Edica Paz v. Wal-Mart Stores, Inc et al
Filing
15
MINUTES OF IN CHAMBERS - ORDER RE PLAINTIFF'S MOTION TO REMAND by Judge Dolly M. Gee: The Court DENIES Plaintiff's motion to remand 9 . See document for further details. Court Reporter: Not Reported. (gk)
UNITED STATES DISTRICT COURT
CENTRAL DISTRICT OF CALIFORNIA
CIVIL MINUTES—GENERAL
Case No.
Date
CV 17-7695 DMG (Ex)
Title Edica Paz v. Wal-Mart Stores, Inc., et al.
Present: The Honorable
March 8, 2018
Page
1 of 3
DOLLY M. GEE, UNITED STATES DISTRICT JUDGE
KANE TIEN
Deputy Clerk
NOT REPORTED
Court Reporter
Attorneys Present for Plaintiff(s)
None Present
Attorneys Present for Defendant(s)
None Present
Proceedings: IN CHAMBERS - ORDER RE PLAINTIFF’S MOTION TO REMAND [9]
On October 30, 2017, Plaintiff Edica Paz moved to remand the action to state court
(“Motion”) in light of Defendant Wal-Mart Stores, Inc.’s (“Wal-Mart”) alleged untimely notice
of removal. [Doc. # 9.]
“[S]ection 1446(b) [of Title 28 of the U.S. Code] identifies two [30]-day periods for
removing a case.” Carvalho v. Equifax Info. Servs., LLC, 629 F.3d 876, 885 (9th Cir. 2010).
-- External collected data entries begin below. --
(* ===== verification/ClientTransact.v ===== *)
(** The transaction engine of [cswp_client.c]: framing and sending the command
    buffer, receiving a response message, matching it against the pending
    responses, batches, and the connection handling of [cswp_init] and
    [cswp_term]. *)
From S2P Require Import Prelude Wire CswpTypes CswpBuffer Memory ClientCommands ClientState ClientComplete.

Section transact.
Context {T : Type} `{Transport T}.
Local Abbreviation CM := (ClientM T).

(** The code of a transport callback. *)
Definition run_tres (r : tres) : CM Z :=
  match r with
  | TRet c => mret c
  | TThrow c what => cswp_client_error c what
  | TTerminate => ub
  end.

Definition call_connect (f : T -> tres * T) : CM Z :=
  t ← gets transport;
  let '(r, t') := f t in
  modify (set_transport t');;
  run_tres r.

Definition call_send (data : list Z) : CM Z :=
  t ← gets transport;
  let '(r, t') := t_send data t in
  modify (set_transport t');;
  run_tres r.

(** [receive(client, rsp->buf, rsp->size, &rsp->used)]: more bytes than the
    buffer has would be written outside it. *)
Definition call_receive (f : Z -> T -> tres * option (list Z) * T) : CM Z :=
  t ← gets transport;
  p ← get_priv;
  let '(r, d, t') := f (size (rsp p)) t in
  modify (set_transport t');;
  (match d with
   | None => mret tt
   | Some bs =>
       if decide (len bs <= len (buf (rsp p))) then
         upd_priv (fun p => set_rsp (set_used (len bs) (set_buf (splice (buf (rsp p)) 0 bs) (rsp p))) p)
       else ub
   end);;
  run_tres r.
(* ===== verification/ClientApi.v ===== *)
(** The public commands of [cswp_client.c]: each prepares the command buffer,
    encodes its request, registers the completion of its response and runs the
    transaction, or leaves it for the end of the batch. *)
From S2P Require Import Prelude Wire CswpTypes CswpBuffer Memory ClientCommands ClientState ClientComplete ClientTransact.

Section api.
Context {T : Type} `{Transport T}.
Local Abbreviation CM := (ClientM T).

Definition cswp_client_info (message : list Z) : CM Z := mret CSWP_UNSUPPORTED.
Definition cswp_set_devices (deviceCount : Z) (deviceList deviceTypes : list (list Z))
    : CM Z := mret CSWP_UNSUPPORTED.
Definition cswp_set_config (deviceNo : Z) (name value : list Z) : CM Z :=
  mret CSWP_UNSUPPORTED.
Definition cswp_get_config (deviceNo : Z) (name : list Z) (value : ptr) (valueSize : Z)
    : CM Z := mret CSWP_UNSUPPORTED.

Definition cswp_get_devices (deviceCount : ptr)
    (deviceList : list ptr) (deviceListSize deviceListEntrySize : Z)
    (deviceTypes : list ptr) (deviceTypeSize deviceTypeEntrySize : Z) : CM Z :=
  cswp_client_prep_priv_cmd_data;;
  r ← on_cmd cswp_encode_get_devices_command;
  finish_command r CSWP_GET_DEVICES
    (Some (Cget_devices {| gd_deviceCount := deviceCount;
                           gd_deviceList := deviceList;
                           gd_deviceListSize := deviceListSize;
                           gd_deviceListEntrySize := deviceListEntrySize;
                           gd_deviceTypes := deviceTypes;
                           gd_deviceTypeSize := deviceTypeSize;
                           gd_deviceTypeEntrySize := deviceTypeEntrySize |})).

(** A file as [ftell] and [fread] see it: its size (negative for an error)
    and the bytes that reading it yields. *)
Record sdf_file := { sdf_size : Z; sdf_read : list Z }.

(** The path tried, from the environment; [None] when the copy into
    [filepath] is not terminated. *)
Definition sdf_path (sdf_env wrksp_env : option (list Z)) : option (list Z) :=
  match sdf_env, wrksp_env with
  | Some f, _ => if len f <? 1024 then Some f else None
  | None, Some w => Some (take 1023 (w ++ bytes_of "/Boards/NVidia/vera_sil/vera_sil.sdf"))
  | None, None => Some (bytes_of "./vera_sil.sdf")
  end.

Definition cswp_get_system_description (sdf_env wrksp_env : option (list Z))
    (fopen : list Z -> option sdf_file)
    (descriptionFormat descriptionSize descriptionDataBuffer : ptr) (bufferSize : Z)
    : CM Z :=
  match sdf_path sdf_env wrksp_env with
  | None => ub
  | Some path =>
      match fopen path with
      | None =>
          on_memory (store descriptionFormat [0]);;
          on_memory (store descriptionSize [0]);;
          mret CSWP_SUCCESS
      | Some file =>
          let file_size := sdf_size file in
          if (file_size <? 0) || (bufferSize <? file_size) then mret CSWP_FAILED
          else
            let d := take (Z.to_nat file_size) (sdf_read file) in
            (if decide (d = []) then mret tt
             else on_memory (store descriptionDataBuffer d));;
            on_memory (store descriptionFormat [0]);;
            on_memory (store descriptionSize [u32 (len d)]);;
            if len d =? file_size then mret CSWP_SUCCESS else mret CSWP_FAILED
      end
  end.

Definition cswp_device_open (deviceNo : Z) (deviceInfo : ptr) (deviceInfoSize : Z)
    : CM Z :=
  cswp_client_prep_priv_cmd_data;;
  r ← on_cmd (cswp_encode_device_open_command deviceNo);
  finish_command r CSWP_DEVICE_OPEN
    (Some (Cdevice_open {| do_deviceInfo := deviceInfo; do_deviceInfoSize := deviceInfoSize |})).

Definition cswp_device_close (deviceNo : Z) : CM Z :=
  cswp_client_prep_priv_cmd_data;;
  r ← on_cmd (cswp_encode_device_close_command deviceNo);
  finish_command r CSWP_DEVICE_CLOSE None.

Definition cswp_get_device_capabilities (deviceNo : Z) (capabilities capabilityData : ptr)
    : CM Z :=
  cswp_client_prep_priv_cmd_data;;
  r ← on_cmd (cswp_encode_get_device_capabilities_command deviceNo);
  finish_command r CSWP_GET_DEVICE_CAPABILITIES
    (Some (Cget_device_capabilities {| gc_capabilities := capabilities;
                                       gc_capabilityData := capabilityData |})).

Definition cswp_device_reg_list (deviceNo : Z) (registerCount registerInfo : ptr)
    (registerInfoSize : Z) (strBuf : ptr) (strBufSize : Z) : CM Z :=
  cswp_client_prep_priv_cmd_data;;
  r ← on_cmd (cswp_encode_reg_list_command deviceNo);
  finish_command r CSWP_REG_LIST
    (Some (Creg_list {| rl_registerCount := registerCount;
                        rl_registerInfo := registerInfo;
                        rl_registerInfoSize := registerInfoSize;
                        rl_strBuf := strBuf;
                        rl_strBufSize := strBufSize |})).

(** The copy [regIDs] of the caller's array.  The counter of the loop is
    32 bits wide: with [2 ^ 32] registers or more it would not end. *)
Definition copy_regIDs (registerCount : Z) (registerIDs : list Z) : CM (list Z) :=
  if (registerCount <? 2 ^ 32) && (registerCount <=? len registerIDs)
  then mret (take (Z.to_nat registerCount) registerIDs) else ub.

Definition cswp_device_reg_read (deviceNo registerCount : Z) (registerIDs : list Z)
    (registerValues : ptr) (registerValuesSize : Z) : CM Z :=
  regIDs ← copy_regIDs registerCount registerIDs;
  cswp_client_prep_priv_cmd_data;;
  r ← on_cmd (cswp_encode_reg_read_command deviceNo registerCount regIDs);
  finish_command r CSWP_REG_READ
    (Some (Creg_read {| rr_registerValues := registerValues;
                        rr_registerValuesSize := registerValuesSize |})).

(** The loop of [cswp_device_reg_write]: results of the puts are ignored. *)
Fixpoint reg_write_loop (n : nat) (i : Z) (registerIDs registerValues : list Z)
    : CM unit :=
  match n with
  | O => mret tt
  | S n' =>
      match registerIDs !! Z.to_nat i, registerValues !! Z.to_nat i with
      | Some id, Some v =>
          on_cmd (cswp_buffer_put_varint id);;
          on_cmd (cswp_buffer_put_uint32 v);;
          reg_write_loop n' (i + 1) registerIDs registerValues
      | _, _ => ub
      end
  end.

Definition cswp_device_reg_write (deviceNo registerCount : Z)
    (registerIDs registerValues : list Z) : CM Z :=
  cswp_client_prep_priv_cmd_data;;
  r ← on_cmd (cswp_encode_reg_write_command deviceNo registerCount);
  (if registerCount <? 2 ^ 32 then
     reg_write_loop (Z.to_nat registerCount) 0 registerIDs registerValues
   else ub);;
  finish_command r CSWP_REG_WRITE None.

Definition cswp_device_mem_read (deviceNo address size : Z) (accessSize : cswp_access_size_t)
    (flags : Z) (buf bytesRead : ptr) : CM Z :=
  cswp_client_prep_priv_cmd_data;;
  r ← on_cmd (cswp_encode_mem_read_command deviceNo address size
                (access_size_id accessSize) flags);
  finish_command r CSWP_MEM_READ
    (Some (Cmem_read {| mr_buf := buf; mr_maxBytes := size; mr_bytesRead := bytesRead |})).

Definition cswp_device_mem_write (deviceNo address size : Z) (accessSize : cswp_access_size_t)
    (flags : Z) (pData : list Z) : CM Z :=
  cswp_client_prep_priv_cmd_data;;
  r ← on_cmd (cswp_encode_mem_write_command deviceNo address size
                (access_size_id accessSize) flags pData);
  finish_command r CSWP_MEM_WRITE None.

Definition cswp_device_mem_poll (deviceNo address size : Z) (accessSize : cswp_access_size_t)
    (flags tries interval : Z) (mask value : list Z) (buf bytesRead : ptr) : CM Z :=
  cswp_client_prep_priv_cmd_data;;
  r ← on_cmd (cswp_encode_mem_poll_command deviceNo address size
                (access_size_id accessSize) flags tries interval mask value);
  finish_command r CSWP_MEM_POLL
    (Some (Cmem_poll {| mp_buf := buf; mp_maxBytes := size; mp_bytesRead := bytesRead |})).

Definition cswp_nvsec_unlock (enables : Z) (token_buf : ptr) (num_token_bytes : Z)
    : CM Z :=
  if negb (num_token_bytes =? CSWP_NVSEC_NUM_TOKEN_REQ_BYTES) then
    mret CSWP_NVSEC_TOKEN_REQ_ERR
  else
    cswp_client_prep_priv_cmd_data;;
    r ← on_cmd (cswp_encode_nvsec_unlock_command enables);
    finish_command r CSWP_NVSEC_UNLOCK
      (Some (Cnvsec_unlock {| nu_token_req := token_buf;
                              nu_num_token_req_bytes := num_token_bytes |})).

Definition cswp_nvsec_token (num_bytes_signed_token : Z) (signed_token : list Z) : CM Z :=
  if negb (num_bytes_signed_token =? CSWP_NVSEC_NUM_SIGNED_TOKEN_BYTES) then
    mret CSWP_NVSEC_SIGNED_TOKEN_ERR
  else
    cswp_client_prep_priv_cmd_data;;
    r ← on_cmd (cswp_encode_nvsec_token_command num_bytes_signed_token signed_token);
    finish_command r CSWP_NVSEC_TOKEN None.

Definition cswp_nvsec_verify (challenge : list Z) (signature : ptr) (signatureSize : Z)
    : CM Z :=
  if negb (u64 (signatureSize + 1) =? CSWP_NVSEC_SIGNATURE_STR_SIZE) then
    mret CSWP_NVSEC_SIGNATURE_ERR
  else
    cswp_client_prep_priv_cmd_data;;
    r ← on_cmd (cswp_encode_nvsec_verify_command challenge);
    finish_command r CSWP_NVSEC_VERIFY
      (Some (Cnvsec_verify {| nv_signature := signature;
                              nv_signatureSize := u64 (signatureSize + 1) |})).

Definition cswp_nvsec_encrypt (client_public_key : list Z) (server_public_key : ptr)
    (public_key_size : Z) : CM Z :=
  if negb (u64 (public_key_size + 1) =? CSWP_NVSEC_PUBLIC_KEY_STR_SIZES) then
    mret CSWP_NVSEC_PUBLIC_KEY_ERR
  else
    cswp_client_prep_priv_cmd_data;;
    r ← on_cmd (cswp_encode_nvsec_encrypt_command client_public_key);
    finish_command r CSWP_NVSEC_ENCRYPT
      (Some (Cnvsec_encrypt {| ne_server_public_key := server_public_key;
                               ne_key_size := u64 (public_key_size + 1) |})).

(** ** Asynchronous messages *)

Definition cswp_async_message (deviceNo msg_level msg : ptr) (msg_size : Z) : CM Z :=
  res ← call_receive t_receive_async;
  if negb (res =? CSWP_ASYNC_MSG_LOG) then mret res
  else
    upd_priv (fun p => set_rsp (cswp_buffer_seek 0 (rsp p)) p);;
    r ← on_rsp cswp_buffer_get_uint32;
    p ← get_priv;
    match r with
    | Fail _ => ub
    | Val rspSize =>
        if used (rsp p) <? rspSize then
          cswp_client_error CSWP_RESPONSE_SIZE_ERR
            (bytes_of "Incomplete response received.  Received " ++
             fmt_d (used (rsp p)) ++ bytes_of " bytes, expected " ++ fmt_d rspSize)
        else
          r ← on_rsp cswp_buffer_get_varint;
          match r with
          | Fail _ => ub
          | Val numRsps =>
              if negb (numRsps =? 1) then
                cswp_client_error CSWP_RESPONSE_SIZE_ERR
                  (bytes_of "Async response is expected to be received as a single response but received " ++
                   fmt_d numRsps ++ bytes_of " responses.")
              else
                r ← on_rsp cswp_buffer_get_varint;
                match r with
                | Fail _ => ub
                | Val msgType =>
                    if negb (msgType =? cmd_id CSWP_ASYNC_MESSAGE) then
                      cswp_client_error CSWP_UNEXPECTED_RESPONSE
                        (bytes_of "Unexpected response: 0x" ++ fmt_lX msgType)
                    else
                      r ← on_rsp cswp_buffer_get_varint;
                      match r with
                      | Fail _ => ub
                      | Val errCode =>
                          if negb (errCode =? ASYNC_RAS_EVENT) &&
                             negb (errCode =? ASYNC_DBG_PUTS) then
                            server_error errCode
                          else
                            r ← on_rsp_mem (cswp_decode_async_message_body
                                              deviceNo msg_level msg msg_size);
                            mret (if code_of r =? CSWP_SUCCESS then CSWP_ASYNC_MSG_LOG
                                  else code_of r)
                      end
                end
          end
    end.

(** ** Error strings *)

(** [None]: the null pointer. *)
Definition cswp_decode_error (e : Z) : CM (option (list Z)) :=
  code ← gets errorCode;
  m ← gets errorMsg;
  if e =? code then mret m
  else
    mret (Some (bytes_of (
      match e with
      | 0x0000 => "Successful operation"
      | 0x0001 => "Other error"
      | 0x0002 => "Not executed due to previous failure"
      | 0x0003 => "Not initialized"
      | 0x0004 => "Client: Response with asyncQ message"
      | 0x0005 => "Client: asyncQ is empty"
      | 0x0006 => "Client: NVSEC token error"
      | 0x0007 => "Client: NVSEC token error"
      | 0x0008 => "Client: NVSEC signature error"
      | 0x0009 => "Client:  NVSEC public key error"
      | 0x0010 => "Insufficient space in CSWP_BUFFER when encoding"
      | 0x0011 => "Insufficient data left in CSWP_BUFFER when decoding"
      | 0x0012 => "Insufficient space in output buffer when decoding"
      | 0x0013 => "Client: Response check failed for response type"
      | 0x0014 => "Client: Response check failed for size"
      | 0x0020 => "Communication error"
      | 0x0021 => "The server is not compatible with the client"
      | 0x0022 => "A timeout occurred executing a command"
      | 0x0023 => "Command unsupported"
      | 0x0024 => "Unsupported device"
      | 0x0025 => "Invalid device ID"
      | 0x0026 => "Bad arguments to command"
      | 0x0027 => "Operation not permitted"
      | 0x0200 => "Register access failed"
      | 0x0201 => "Attempt to access part of a multiple element register"
      | 0x0300 => "Memory access failed"
      | 0x0301 => "Invalid address for memory access"
      | 0x0302 => "Invalid access size for memory access"
      | 0x0303 => "Poll did not match"
      | 0xF000 => "Command was not received by server"
      | _ => "Invalid error code"
      end%string))).
End api.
Where the complaint’s removability is clear from the face of the “initial pleading,” the first 30day removal period is triggered. Id.; Kuxhausen v. BMW Fin. Servs. NA LLC, 707 F.3d 1136,
1139 (9th Cir. 2013) (“To avoid saddling defendants with the burden of investigating
jurisdictional facts, we have held that ‘the ground for removal must be revealed affirmatively in
the initial pleading in order for the first [30]-day clock under § 1446(b) to begin.” (quoting
Harris v. Bankers Life & Cas. Co., 425 F.3d 689, 695 (9th Cir. 2005))). Where the initial
pleading does not reveal a basis for removal, a defendant has 30 days from the date he receives a
document “from which it can be ascertained . . . that removal is proper” to remove the action to
federal court. Harris, 425 F.3d at 693 (9th Cir. 2005) (citing 28 U.S.C. § 1446(b) (“[I]f the case
stated by the initial pleading is not removable, a notice of removal may be filed within 30 days
after receipt by the defendant, through service or otherwise, of a copy of an amended pleading,
motion, order or other paper from which it may first be ascertained that the case is one which is
or has become removable.”)).
Here, Plaintiff filed suit in Ventura County Superior Court on June 7, 2017, alleging
premises liability in connection with a slip-and-fall that occurred in August 2015 while Plaintiff
was shopping at one of Defendant’s stores in Oxnard, California. Ex. 1 (“Complaint”) to Notice
of Removal (“NOR”) [Doc. #1]. The Complaint does not allege Plaintiff’s residence, domicile,
citizenship, or any other facts that indicate her California citizenship. See id.; Motion at 3. Thus,
the first 30-day period was not triggered upon the filing and service of the Complaint.
CV-90
CIVIL MINUTES—GENERAL
Initials of Deputy Clerk KT
UNITED STATES DISTRICT COURT
CENTRAL DISTRICT OF CALIFORNIA
CIVIL MINUTES—GENERAL
Case No.
CV 17-7695 DMG (Ex)
Title Edica Paz v. Wal-Mart Stores, Inc., et al.
Date
March 8, 2018
Page
2 of 3
On September 21, 2017, Plaintiff responded to Defendant’s written discovery requests.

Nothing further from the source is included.